An artificial mouse embryo has been created from stem cells
But it's unlikely to develop into a healthy foetus
One of the great miracles of nature is the moment when a fertilised egg turns into an embryo.
The process is something of a mystery - as it's too tiny to observe within the womb using ultrasound techniques, and scientists have never managed to recreate it outside the body. Until now.
Researchers at the University of Cambridge have successfully created a structure resembling a mouse embryo using two types of stem cells and a 3D scaffold. The resulting artificial embryo closely resembles the real thing.
Behaves like an embryo
"Both the embryonic and extraembryonic cells start to talk to each other and become organised into a structure that looks like and behaves like an embryo," explained Magdalena Zernicka-Goetz, who led the research. "It has anatomically correct regions that develop in the right place and at the right time."
Over seven days - about a third of a normal mouse pregnancy - the development of the artificial embryo followed the same pattern of development as a normally-developing embryo.
However, the researchers say that it's unlikely that the artificial version would be able to develop further into a healthy foetus.

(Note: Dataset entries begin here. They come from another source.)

(** The outer [while chunks:] of [_wrap_chunks]. Each pass that does not
    [break] takes a chunk, or a part of one, off [chunks]. *)
Equations? wrap_loop (width : nat) (chunks lines : list string) : list string
    by wf (weight chunks) lt :=
  wrap_loop width [] lines := lines;
  wrap_loop width (c :: rest) lines with inspect (iteration width (c :: rest) lines) => {
    | exist _ (Next chunks' lines') Hit := wrap_loop width chunks' lines';
    | exist _ (Stop lines') _ := lines' }.
Proof.
  clear wrap_loop.
  assert (Hcons : ∀ d l, weight (d :: l) = S (String.length d + weight l)) by done.
  assert (Hdrop : ∀ n s, String.length (Str.drop n s) = (String.length s - n)%nat).
  { intros n. induction n as [|n IH]; intros [|a s]; simpl; auto. }
  assert (Hfill : ∀ chunks cl n chunks2 cl2 n2,
    fill width chunks cl n = (chunks2, cl2, n2) →
    (weight chunks2 < weight chunks)%nat
    ∨ chunks2 = chunks ∧ n2 = n
      ∧ match chunks with
        | d :: _ => (width < n + String.length d)%nat
        | [] => True
        end).
  { intros chunks. induction chunks as [|d l IH]; intros cl n chunks2 cl2 n2; simpl.
    - intros [= <- _ <-]. by right.
    - destruct (Nat.leb_spec (n + String.length d) width) as [Hfit|Hlong].
      + intros Hf. left. rewrite Hcons. apply IH in Hf as [Hlt|[-> _]]; lia.
      + intros [= <- _ <-]. by right. }
  revert Hit. unfold iteration.
  set (chunks1 := if _ && _ then rest else c :: rest).
  assert (H1 : (weight chunks1 < weight (c :: rest))%nat ∨ chunks1 = c :: rest).
  { subst chunks1. destruct (_ && _); [left; rewrite Hcons; lia | by right]. }
  destruct (fill width chunks1 [] 0) as [[chunks2 cl2] n2] eqn:Hf.
  apply Hfill in Hf.
  set (long := match chunks2 with [] => _ | _ => _ end).
  assert (H3 : ∃ chunks3 cl3 n3, long = (chunks3, cl3, n3)
            ∧ (weight chunks3 < weight (c :: rest))%nat).
  { subst long. destruct Hf as [Hlt|(-> & -> & Hstuck)].
    - assert (weight chunks2 < weight (c :: rest))%nat by (destruct H1; [lia|congruence]).
      destruct chunks2 as [|d l]; [eauto|].
      destruct (Nat.ltb_spec width (String.length d)); [|eauto].
      unfold _handle_long_word. do 3 eexists. split; [done|].
      rewrite !Hcons in *. rewrite Hdrop. lia.
    - destruct chunks1 as [|d l].
      + destruct H1 as [?|?]; [eauto|done].
      + simpl in Hstuck.
        destruct (Nat.ltb_spec width (String.length d)); [|lia].
        unfold _handle_long_word. do 3 eexists. split; [done|].
        assert (weight (Str.drop (if (width <? 1)%nat then 1 else width - 0)%nat d :: l)
                < weight (d :: l))%nat.
        { rewrite !Hcons, Hdrop. destruct (Nat.ltb_spec width 1); lia. }
        destruct H1 as [?|Heq]; [lia|by rewrite <- Heq]. }
  destruct H3 as (chunks3 & cl3 & n3 & -> & Hlt).
  destruct (match last cl3 with Some _ => _ | None => _ end) as [cl4 n4].
  destruct cl4; [intros ?; by simplify_eq|].
  destruct (_ || _); [intros ?; by simplify_eq|].
  repeat case_match; done.
Qed.

(** [TextWrapper._wrap_chunks]. *)
Definition _wrap_chunks (width : nat) (chunks : list string) : Outcome (list string) :=
  if (width <=? 0)%nat then Raise ValueError
  else if (width <? String.length initial_indent + String.length (Str.lstrip placeholder))%nat
  then Raise ValueError
  else Ok (wrap_loop width chunks []).

Section Wrapper.
Context {python : Python}.

(** [TextWrapper._split] drops the empty chunks. *)
Definition _split (text : string) : list string :=
  filter (λ c, c ≠ "") (wordsep_split text).

Definition _split_chunks (text : string) : list string :=
  _split (_munge_whitespace text).

(** [TextWrapper.wrap]. *)
Definition wrap (width : nat) (text : string) : Outcome (list string) :=
  let chunks := _split_chunks text in
  _wrap_chunks width chunks.

(** [TextWrapper.fill]. *)
Definition fill_text (width : nat) (text : string) : Outcome string :=
  lines ← wrap width text; Ok (Str.join newline lines).

(** [textwrap.shorten(text, width)]. *)
Definition shorten (text : string) (width : nat) : Outcome string :=
  fill_text width (Str.join " " (Str.split_whitespace (Str.strip text))).

End Wrapper.

End textwrap.

(** ** optuna's studies and trials *)

(** Modelled from the spec: a parameter's sampling distribution
    ([optuna.distributions.BaseDistribution], not among the sources), of
    which the callback only takes the textual description [str] gives. *)
Record BaseDistribution := { distribution_repr : string }.

(** Modelled from the spec: [optuna.trial.FrozenTrial], the finished trial
    handed to the callback, with the fields the spec's data model lists.
    [value] is the [Optional[float]] result. *)
Module FrozenTrial.
Record t := {
  number : Z;
  datetime_start : PyVal;
  datetime_complete : PyVal;
  state : PyVal;
  value : option spec_float;
  params : gmap string PyVal;
  distributions : gmap string BaseDistribution;
  user_attrs : gmap string PyVal;
  system_attrs : gmap string PyVal;
}.

(** The trial with one more system attribute. *)
Definition with_system_attr (key : string) (v : PyVal) (trial : t) : t :=
  {| number := number trial;
     datetime_start := datetime_start trial;
     datetime_complete := datetime_complete trial;
     state := state trial;
     value := value trial;
     params := params trial;
     distributions := distributions trial;
     user_attrs := user_attrs trial;
     system_attrs := <[key := v]> (system_attrs trial) |}.
End FrozenTrial.

(** Modelled from the spec: [optuna.study.Study], by its name, direction and
    user attributes. *)
Module Study.
Record t := {
  study_name : string;
  direction : PyVal;
  user_attrs : gmap string PyVal;
}.
End Study.

(** Modelled from the spec: [optuna.trial.Trial], the running trial an
    objective function receives: a handle on the trial's record in the
    study's storage, where its attributes are written. *)
Module Trial.
Record t := {
  study : Study.t;
  number : Z;
  _trial_id : nat;
}.
End Trial.

(** ** The tracking client *)

(** Modelled from the spec: the [mlflow] package, which is not part of this
    repository. Section 6 of the spec gives its interface: set-endpoint,
    select/create-experiment-by-name, open-run (by name, optional existing
    run-id, optional nesting flag) returning a run handle with an
    identifier, log-metric, log-params, set-tags, and a maximum tag-value
    length; a run has the lifecycle open, write, close, optionally nested
    inside a parent run. *)
Module RunStatus.
Inductive t := RUNNING | FINISHED | FAILED.

Global Instance eq_dec : EqDecision t.
Proof. solve_decision. Defined.
End RunStatus.

Module backend.

(** A run as the backend records it. *)
Record Run := {
  run_name : option string;
  run_experiment : option string;
  run_parent : option string;
  run_status : RunStatus.t;
  run_metrics : list (string * spec_float);
  run_params : gmap string PyVal;
  run_tags : gmap string PyVal;
}.

(** The client's state: the endpoint, the experiments, the selected one,
    the runs by identifier, and the stack of active runs (innermost
    first). *)
Record State := {
  tracking_uri : option string;
  experiments : gset string;
  active_experiment : option string;
  runs : gmap string Run;
  _active_run_stack : list string;
}.

(** The calls of the client that reach the backend. *)
Inductive Call :=
| SetTrackingUri (uri : string)
| SetExperiment (name : string)
| StartRun (run_id : option PyVal) (run_name : option string) (nested : bool)
| LogMetric (key : string) (v : spec_float)
| LogParams (params : gmap string PyVal)
| SetTags (tags : gmap string PyVal).

(** What the installation fixes: the constant
    [mlflow.utils.validation.MAX_TAG_VAL_LENGTH], and which calls the
    backend refuses in which state (an unreachable endpoint, an invalid
    tag, ...): a refused call raises and changes nothing. *)
Class Backend := {
  MAX_TAG_VAL_LENGTH : nat;
  rejects : Call → State → bool;
}.

Definition set_runs (f : gmap string Run → gmap string Run) (st : State) : State :=
  {| tracking_uri := tracking_uri st;
     experiments := experiments st;
     active_experiment := active_experiment st;
     runs := f (runs st);
     _active_run_stack := _active_run_stack st |}.

Definition set_stack (stack : list string) (st : State) : State :=
  {| tracking_uri := tracking_uri st;
     experiments := experiments st;
     active_experiment := active_experiment st;
     runs := runs st;
     _active_run_stack := stack |}.

Definition set_status (status : RunStatus.t) (r : Run) : Run :=
  {| run_name := run_name r;
     run_experiment := run_experiment r;
     run_parent := run_parent r;
     run_status := status;
     run_metrics := run_metrics r;
     run_params := run_params r;
     run_tags := run_tags r |}.

Definition add_metric (key : string) (v : spec_float) (r : Run) : Run :=
  {| run_name := run_name r;
     run_experiment := run_experiment r;
     run_parent := run_parent r;
     run_status := run_status r;
     run_metrics := run_metrics r ++ [(key, v)];
     run_params := run_params r;
     run_tags := run_tags r |}.

Definition add_params (params : gmap string PyVal) (r : Run) : Run :=
  {| run_name := run_name r;
     run_experiment := run_experiment r;
     run_parent := run_parent r;
     run_status := run_status r;
     run_metrics := run_metrics r;
     run_params := params ∪ run_params r;
     run_tags := run_tags r |}.

Definition add_tags (tags : gmap string PyVal) (r : Run) : Run :=
  {| run_name := run_name r;
     run_experiment := run_experiment r;
     run_parent := run_parent r;
     run_status := run_status r;
     run_metrics := run_metrics r;
     run_params := run_params r;
     run_tags := tags ∪ run_tags r |}.

(** The run that [start_run] creates. *)
Definition new_run (name : option string) (st : State) : Run :=
  {| run_name := name;
     run_experiment := active_experiment st;
     run_parent := head (_active_run_stack st);
     run_status := RunStatus.RUNNING;
     run_metrics := [];
     run_params := ∅;
     run_tags := ∅ |}.

End backend.

(** ** The world and its monad *)

(** What the callback reads and writes: the tracking client's state and the
    study's storage, which maps the identifier of a trial to its record. *)
Record World := {
  tracking : backend.State;
  storage : gmap nat FrozenTrial.t;
}.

To do so, it would need a third type of stem cell which generates the yolk sac that nourishes the embryo and creates a network of blood vessels. The system has also not been optimised for correct placenta development.
Created and analysed
As well as shedding light on the "black box" of embryo formation, it's hoped that artificial human embryos will be able to be created and analysed, overcoming the shortage of human embryos available for research. That could eventually allow us to understand why human embryos so often fail to fully develop.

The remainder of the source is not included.